Und so sieht der Quellcode aus, bevor er zu einem Bookmarklet konvertiert wurde:
let clientsystem = prompt("Bitte geben Sie die Clientsystem ID ein", "");
let certtype = prompt("Bitte geben Sie den Zertifikatstyp ein: RSA_2048 : RSA_3072 : ECC_NIST : ECC_BRAINPOOL_P256_R1", "RSA_2048");
let xtoken = document.getElementById("x-token").value
let cert = "/administration/download/generate-clientsystemcertificate/"+clientsystem+".zip?xtoken="+xtoken+"&certificateTyp="+certtype.replace(/\s/g, '');
var xhr = new XMLHttpRequest();
xhr.responseType = 'blob';
xhr.open('GET', cert, true);
xhr.send(null);
xhr.onload = function (e) {
var blob = e.currentTarget.response;
saveBlob(blob, clientsystem+".zip");
}
function saveBlob(blob, fileName) {
var a = document.createElement('a');
a.href = window.URL.createObjectURL(blob);
a.download = fileName;
a.dispatchEvent(new MouseEvent('click'));
}
Nanos gigantum humeris insidentes
Wie kommt man auf eine solche Lösung?
Mir war seit mindestens einer Dekade das Konzept des Bookmarklets bekannt. Ein Bookmarklet, das ist ein Stück Javascript-Code, welches in die aktuelle Browsersitzung injiziert und ausgeführt wird. Meine erste Bekanntschaft machte ich mit einer Funktion namens "Linkify", die im aktuellen Browsertab nach http-Adressen sucht, die keine Links sind und diese so umschreibt, dass man sie anklicken kann. Eine unheimlich praktische Funktion u.a. im Heise-Forum, die ich bis heute unverändert nutze. Später wurde mir bekannt, dass aktuelle Browser-Plugins den Großteil ihrer Funktion auf diese Weise abwickeln.
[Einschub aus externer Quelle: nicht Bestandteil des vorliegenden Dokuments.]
(* ===== verification/LegacyAssignment.v ===== *)
(** * The combined assignment (crates/assignments: builder.rs and reader.rs)

    [AssignmentBuilder], its [ChunkBuilder], and the [Assignment] reader that
    serves workers and portals alike.  The generated [create] functions assert
    that required fields are set, so a chunk finished without one panics. *)

From S2P Require Import Prelude RustStd DataChunk Search AssignmentFb Sealing.
From Stdlib Require Import ZArith Lia Ascii String.
From stdpp Require Import base sets strings gmap sorting numbers list.

Open Scope Z_scope.

(** ** The tables of assignment.fbs *)

Record FileUrl := mkFileUrl { fu_filename : str; fu_url : str }.

Record Chunk := mkChunk {
  ch_first_block : Z;
  ch_id : str;
  ch_dataset_id : str;
  ch_size : Z;
  ch_last_block_hash : option str;
  ch_last_block_timestamp : option Z;
  ch_dataset_base_url : str;
  ch_base_url : str;
  ch_files : list FileUrl;
  ch_worker_indexes : list Z
}.

Record Dataset := mkDataset { ld_id : str; ld_chunks : list Chunk; ld_last_block : Z }.

Record Assignment := mkAssignment { as_datasets : list Dataset; as_workers : list WorkerEntry }.

(** [Dataset::first_block] and [Dataset::last_block_hash] of assignment_fb.rs. *)
Definition ld_first_block {E} (d : Dataset) : res E Z :=
  c ← vget (ld_chunks d) 0;
  Ok (ch_first_block c).

Definition ld_last_block_hash {E} (d : Dataset) : res E (option str) :=
  match length (ld_chunks d) with
  | O => Panic (* [len() - 1] underflows, or the index is out of range *)
  | S n => c ← vget (ld_chunks d) n; Ok (ch_last_block_hash c)
  end.

(** ** The builder *)

Section builder.
Context `{BuildProfile, PeerIdOps, CryptoOps}.

Record AssignmentBuilder := mkAssignmentBuilder {
  lb_rng : Rng;
  lb_files_list_offsets : gmap (list str) (list FileUrl);
  lb_all_chunks : list Chunk;
  lb_last_block : option Z;
  lb_current_chunks : list Chunk;
  lb_current_dataset_id : option str;
  lb_all_datasets : list Dataset;
  lb_worker_assignments : list (list Z * WorkerEntry);
  lb_last_peer_id : option PeerId;
  lb_cloudflare_storage_secret : str;
  lb_common_identity : list Z;
  lb_common_secret_key : SecretKey;
  lb_check_continuity : bool
}.

Definition legacy_new_with_rng (secret : str) (rng : Rng) : AssignmentBuilder :=
  let '(key, rng) := generate_key rng in
  mkAssignmentBuilder rng ∅ [] None [] None [] [] None secret (pk_as_bytes (public_key key)) key true.

Definition lb_set_chunks (b : AssignmentBuilder) (all_chunks : list Chunk) (last_block : option Z)
    (current : list Chunk) (id : option str) (datasets : list Dataset) :=
  mkAssignmentBuilder (lb_rng b) (lb_files_list_offsets b) all_chunks last_block current id datasets
    (lb_worker_assignments b) (lb_last_peer_id b) (lb_cloudflare_storage_secret b)
    (lb_common_identity b) (lb_common_secret_key b) (lb_check_continuity b).

Definition lb_set_workers (b : AssignmentBuilder) (rng : Rng) (ws : list (list Z * WorkerEntry))
    (last : option PeerId) :=
  mkAssignmentBuilder rng (lb_files_list_offsets b) (lb_all_chunks b) (lb_last_block b)
    (lb_current_chunks b) (lb_current_dataset_id b) (lb_all_datasets b) ws last
    (lb_cloudflare_storage_secret b) (lb_common_identity b) (lb_common_secret_key b)
    (lb_check_continuity b).

Definition lb_set_files (b : AssignmentBuilder) (files : gmap (list str) (list FileUrl)) (check : bool) :=
  mkAssignmentBuilder (lb_rng b) files (lb_all_chunks b) (lb_last_block b)
    (lb_current_chunks b) (lb_current_dataset_id b) (lb_all_datasets b) (lb_worker_assignments b)
    (lb_last_peer_id b) (lb_cloudflare_storage_secret b) (lb_common_identity b)
    (lb_common_secret_key b) check.

Definition legacy_check_continuity (check : bool) (b : AssignmentBuilder) :=
  lb_set_files b (lb_files_list_offsets b) check.

(** Both the dataset id and the last block are taken before [expect] can panic. *)
Definition finish_dataset : comp AssignmentBuilder BuildError unit := (
  self <- cget ;;
  let chunks := lb_current_chunks self in
  let id := lb_current_dataset_id self in
  cmodify (fun b => lb_set_chunks b (lb_all_chunks b) None (lb_current_chunks b) None
                      (lb_all_datasets b)) ;;;
  last_block <- clift (expect (lb_last_block self)) ;;
  id <- clift (expect id) ;;
  cmodify (fun b => lb_set_chunks b (lb_all_chunks b) (lb_last_block b) []
    (lb_current_dataset_id b) (lb_all_datasets b ++ [mkDataset id chunks last_block])))%rust.

Definition legacy_generate_encrypted_headers (peer_id : PeerId) (timestamp : Z)
    : comp AssignmentBuilder SealError EncryptedHeaders := fun self =>
  let id := peer_to_string peer_id in
  let worker_signature := timed_hmac id (lb_cloudflare_storage_secret self) timestamp in
  let plaintext := header_json id worker_signature in
  let '(r, rng) := encrypt_with_rng peer_id (lb_common_secret_key self) (as_bytes plaintext)
                     (lb_rng self) in
  let self' := lb_set_workers self rng (lb_worker_assignments self) (lb_last_peer_id self) in
  match r with
  | Ok (ciphertext, nonce) => (Ok (mkEncryptedHeaders (lb_common_identity self) nonce ciphertext), self')
  | Err e => (Err e, self')
  | Panic => (Panic, self')
  end.

(** [chunk_indexes] is ignored, as in the source. *)
Definition legacy_add_worker_with_timestamp (id : PeerId) (status : WorkerStatus)
    (chunk_indexes : list Z) (timestamp : Z) : comp AssignmentBuilder BuildError unit := (
  self <- cget ;;
  clift (assert (match lb_last_peer_id self with
                 | Some last => match peer_cmp last id with Lt => true | _ => false end
                 | None => true
                 end)) ;;;
  cmodify (fun b => lb_set_workers b (lb_rng b) (lb_worker_assignments b) (Some id)) ;;;
  worker_id <- clift (WorkerId_from id) ;;
  fun b =>
    let '(r, b) := legacy_generate_encrypted_headers id timestamp b in
    let push headers := lb_set_workers b (lb_rng b)
      (lb_worker_assignments b
       ++ [(worker_id, mkWorkerEntry worker_id (status_to_fb status) headers)])
      (lb_last_peer_id b) in
    match r with
    | Ok h => (Ok tt, push (Some h))
    | Err _ => (Ok tt, push None)
    | Panic => (Panic, b)
    end)%rust.

Definition legacy_add_worker (now : option Z) (id : PeerId) (status : WorkerStatus)
    (chunk_indexes : list Z) : comp AssignmentBuilder BuildError unit := (
  timestamp <- clift (expect now) ;;
  legacy_add_worker_with_timestamp id status chunk_indexes timestamp)%rust.

Definition legacy_assignment_of (b : AssignmentBuilder) : Assignment :=
  mkAssignment (lb_all_datasets b) (snd <$> lb_worker_assignments b).

Definition legacy_finish `{Flatbuffer Assignment} (b : AssignmentBuilder) : list Z :=
  fb_finish (legacy_assignment_of b).

Definition add_chunk (chunk : Chunk) (dataset : str) (block_range : Z * Z)
    : comp AssignmentBuilder BuildError unit := fun self =>
  let result : res BuildError unit :=
    match lb_last_block self with
    | Some last =>
      next ← add_u64 last 1;
      if negb (next =? fst block_range) then Err (NotContiguous last (fst block_range)) else Ok tt
    | None => Ok tt
    end in
  match result with
  | Panic => (Panic, self)
  | _ =>
    if is_ok result || negb (lb_check_continuity self) then
      (result, lb_set_chunks self (lb_all_chunks self ++ [chunk]) (Some (snd block_range))
                 (lb_current_chunks self ++ [chunk]) (Some dataset) (lb_all_datasets self))
    else (result, self)
  end.

Definition cache_files_list (files : list str) (b : AssignmentBuilder)
    : list FileUrl * AssignmentBuilder :=
  match lb_files_list_offsets b !! files with
  | Some offset => (offset, b)
  | None =>
    let offset := (fun f => mkFileUrl f f) <$> files in
    (offset, lb_set_files b (<[files := offset]> (lb_files_list_offsets b)) (lb_check_continuity b))
  end.

(** *** Chunks *)

Record ChunkBuilder := mkChunkBuilder {
  lcb_p : AssignmentBuilder;
  lcb_block_range : option (Z * Z);
  lcb_id : option str;
  lcb_dataset_id : option str;
  lcb_size : option Z;
  lcb_last_block_hash : option str;
  lcb_last_block_timestamp : option Z;
  lcb_dataset_base_url : option str;
  lcb_files : option (list FileUrl);
  lcb_worker_indexes : option (list Z)
}.

Definition ChunkBuilder_new (parent : AssignmentBuilder) : ChunkBuilder :=
  mkChunkBuilder parent None None None None None None None None None.

Definition lcb_set_id (id : DataChunk) (c : ChunkBuilder) : res BuildError ChunkBuilder :=
  s ← DataChunk_to_string id;
  Ok (mkChunkBuilder (lcb_p c) (lcb_block_range c) (Some s) (lcb_dataset_id c) (lcb_size c)
        (lcb_last_block_hash c) (lcb_last_block_timestamp c) (lcb_dataset_base_url c)
        (lcb_files c) (lcb_worker_indexes c)).

Definition lcb_set_dataset_id (dataset_id : str) (c : ChunkBuilder) :=
  mkChunkBuilder (lcb_p c) (lcb_block_range c) (lcb_id c) (Some dataset_id) (lcb_size c)
    (lcb_last_block_hash c) (lcb_last_block_timestamp c) (lcb_dataset_base_url c)
    (lcb_files c) (lcb_worker_indexes c).

Definition lcb_set_block_range (range : Z * Z) (c : ChunkBuilder) :=
  mkChunkBuilder (lcb_p c) (Some range) (lcb_id c) (lcb_dataset_id c) (lcb_size c)
    (lcb_last_block_hash c) (lcb_last_block_timestamp c) (lcb_dataset_base_url c)
    (lcb_files c) (lcb_worker_indexes c).

Definition lcb_set_size (size : Z) (c : ChunkBuilder) :=
  mkChunkBuilder (lcb_p c) (lcb_block_range c) (lcb_id c) (lcb_dataset_id c) (Some size)
    (lcb_last_block_hash c) (lcb_last_block_timestamp c) (lcb_dataset_base_url c)
    (lcb_files c) (lcb_worker_indexes c).

Definition lcb_set_last_block_hash (hash : str) (c : ChunkBuilder) :=
  mkChunkBuilder (lcb_p c) (lcb_block_range c) (lcb_id c) (lcb_dataset_id c) (lcb_size c)
    (Some hash) (lcb_last_block_timestamp c) (lcb_dataset_base_url c)
    (lcb_files c) (lcb_worker_indexes c).

Definition lcb_set_last_block_timestamp (timestamp : Z) (c : ChunkBuilder) :=
  mkChunkBuilder (lcb_p c) (lcb_block_range c) (lcb_id c) (lcb_dataset_id c) (lcb_size c)
    (lcb_last_block_hash c) (Some timestamp) (lcb_dataset_base_url c)
    (lcb_files c) (lcb_worker_indexes c).

Definition lcb_set_dataset_base_url (url : str) (c : ChunkBuilder) :=
  mkChunkBuilder (lcb_p c) (lcb_block_range c) (lcb_id c) (lcb_dataset_id c) (lcb_size c)
    (lcb_last_block_hash c) (lcb_last_block_timestamp c) (Some url)
    (lcb_files c) (lcb_worker_indexes c).

Definition lcb_set_worker_indexes (indexes : list Z) (c : ChunkBuilder) :=
  mkChunkBuilder (lcb_p c) (lcb_block_range c) (lcb_id c) (lcb_dataset_id c) (lcb_size c)
    (lcb_last_block_hash c) (lcb_last_block_timestamp c) (lcb_dataset_base_url c)
    (lcb_files c) (Some indexes).

Definition lcb_set_files (files : list str) (c : ChunkBuilder) :=
  let '(offset, p) := cache_files_list files (lcb_p c) in
  mkChunkBuilder p (lcb_block_range c) (lcb_id c) (lcb_dataset_id c) (lcb_size c)
    (lcb_last_block_hash c) (lcb_last_block_timestamp c) (lcb_dataset_base_url c)
    (Some offset) (lcb_worker_indexes c).

Definition ChunkBuilder_finish (self : ChunkBuilder) : res BuildError unit * AssignmentBuilder := (
  block_range <- clift (expect (lcb_block_range self)) ;;
  size <- clift (expect (lcb_size self)) ;;
  (* [Chunk::create] requires these *)
  id <- clift (expect (lcb_id self)) ;;
  dataset_id <- clift (expect (lcb_dataset_id self)) ;;
  dataset_base_url <- clift (expect (lcb_dataset_base_url self)) ;;
  files <- clift (expect (lcb_files self)) ;;
  worker_indexes <- clift (expect (lcb_worker_indexes self)) ;;
  add_chunk (mkChunk (fst block_range) id dataset_id size (lcb_last_block_hash self)
               (lcb_last_block_timestamp self) dataset_base_url id files worker_indexes)
    dataset_id block_range)%rust (lcb_p self).
End builder.

(** ** The reader *)

Section reader.
Context `{BuildProfile, PeerIdOps, CryptoOps, VectorLookup, Flatbuffer Assignment}.

Definition legacy_from_owned (buf : list Z) : res InvalidAssignment Assignment :=
  ok_or (fb_root buf) InvalidFlatbuffer.

Record Worker := mkWorker { lw_assignment : Assignment; lw_reader : WorkerEntry; lw_index : Z }.

Definition as_get_worker_id {E} (a : Assignment) (index : Z) : res E (option PeerId) :=
  worker ← vget (as_workers a) (Z.to_nat index);
  Ok (WorkerId_try_into (we_worker_id worker)).

Definition as_get_worker_by_index {E} (a : Assignment) (index : Z) : res E Worker :=
  worker ← vget (as_workers a) (Z.to_nat index);
  Ok (mkWorker a worker index).

Definition as_get_worker {E} (a : Assignment) (id : PeerId) : res E (option Worker) :=
  index ← lookup_index_by_key (as_workers a) (fun x =>
    match WorkerId_try_into (we_worker_id x) with
    | Some parsed => Ok (peer_cmp parsed id)
    | None => Panic
    end);
  match index with
  | None => Ok None
  | Some index =>
    worker ← vget (as_workers a) index;
    Ok (Some (mkWorker a worker (Z.of_nat index mod 2 ^ 16)))
  end.

Definition as_get_dataset (a : Assignment) (dataset : str) : option Dataset :=
  lookup_by_key (as_datasets a) (fun ds => str_cmp (ld_id ds) dataset).

Definition as_get_chunk (a : Assignment) (r : ChunkRef) : option Chunk :=
  match as_datasets a !! Z.to_nat (dataset_index r) with
  | None => None
  | Some d => ld_chunks d !! Z.to_nat (chunk_index r)
  end.

Definition legacy_find_chunk (a : Assignment) (dataset : str) (block : Z) : res ChunkNotFound Chunk :=
  dataset ← ok_or (as_get_dataset a dataset) UnknownDataset;
  if ld_last_block dataset <? block then Err AfterLast
  else
    let chunks := ld_chunks dataset in
    r ← binary_search_by chunks (fun itm => Z.compare (ch_first_block itm) block);
    index ← match r with
            | inl idx => Ok idx
            | inr (Some idx) => Ok idx
            | inr None => Err BeforeFirst
            end;
    vget chunks index.

Definition timestamp_of (c : Chunk) : Z :=
  match ch_last_block_timestamp c with Some t => t | None => 0 end.

(** [for i in (0..idx + 1).rev()]: [n] is [i + 1]. *)
Fixpoint walk_back {E} (chunks : list Chunk) (ts : Z) (n : nat) : res E (option Chunk) :=
  match n with
  | O => Ok None
  | S i =>
    c ← vget chunks i;
    if negb (bool_decide (ch_last_block_timestamp c = Some ts)) then Some <$> vget chunks (i + 1)
    else if (i =? 0)%nat then Some <$> vget chunks 0
    else walk_back chunks ts i
  end.

Definition legacy_find_chunk_by_timestamp (a : Assignment) (dataset : str) (ts : Z)
    : res ChunkNotFound Chunk :=
  dataset ← ok_or (as_get_dataset a dataset) UnknownDataset;
  let chunks := ld_chunks dataset in
  r ← binary_search_by chunks (fun itm => Z.compare (timestamp_of itm) ts);
  idx ← match r with
        | inl idx => Ok idx
        | inr (Some idx) => if (idx + 1 <? length chunks)%nat then Ok (idx + 1)%nat else Err AfterLast
        | inr None => if negb (length chunks =? 0)%nat then Ok 0%nat else Err AfterLast
        end;
  c ← vget chunks idx;
  found ← (if bool_decide (ch_last_block_timestamp c = Some ts)
           then walk_back chunks ts (idx + 1) else Ok None);
  match found with
  | Some c => Ok c
  | None => vget chunks idx
  end.

Definition lw_iter_chunks (w : Worker) : list Chunk :=
  d ← as_datasets (lw_assignment w);
  filter (fun chunk => lw_index w ∈ ch_worker_indexes chunk) (ld_chunks d).

Definition lw_iter_chunks_with_ref (w : Worker) : list (ChunkRef * Chunk) :=
  '(d, dataset) ← imap pair (as_datasets (lw_assignment w));
  (fun '(c, chunk) => (mkChunkRef (Z.of_nat d) (Z.of_nat c), chunk))
  <$> filter (fun p => lw_index w ∈ ch_worker_indexes (snd p)) (imap pair (ld_chunks dataset)).

Definition lw_peer_id (w : Worker) : option PeerId := WorkerId_try_into (we_worker_id (lw_reader w)).

Definition lw_status (w : Worker) : WorkerStatus := status_from_fb (we_status (lw_reader w)).

Definition lw_decrypt_headers (w : Worker) (key : Keypair) : res SealError (gmap str str) :=
  decrypt_headers (we_encrypted_headers (lw_reader w)) key.
End reader.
Damals, vor einer Dekade war es für mich völlig unmöglich, so etwas selbst zu programmieren. Ich war kein Anwendungsentwickler, sondern Fachinformatiker Systemintegration. Das hatte ich auf meinem IHK Prüfungzeugnis verbrieft, und damit war klar, dass ich keine Software schreiben muss. Ich machte mich lieber stundenlang auf die Suche nach Lösungen, die andere geschrieben hatte.
Nun, dieses Konzept hatte sich geändert. In den letzten Jahren hatte ich gelernt, dass Software selbst programmieren manchmal der einzige Weg zu einer Lösung ist, meist schneller geht als sich auf die Suche zu machen und Quelltext zu schreiben meist einfacher ist, als den von anderen zu lesen. "Sei niemals zu faul dir die Zeit zu nehmen, das richtige Werkzeug zu holen." war mein Mantra. Also arbeitete ich mich in Javascript ein. Prinzipiell musste ich ja sogar nur die bereits vorliegende Python Anfrage in Javascript nachbilden und nachher in ein Bookmarklet konvertierten (wofür es fertige Online Dienste gab) – wenn man es so formuliert, war es eigentlich kein Hexenwerk mehr.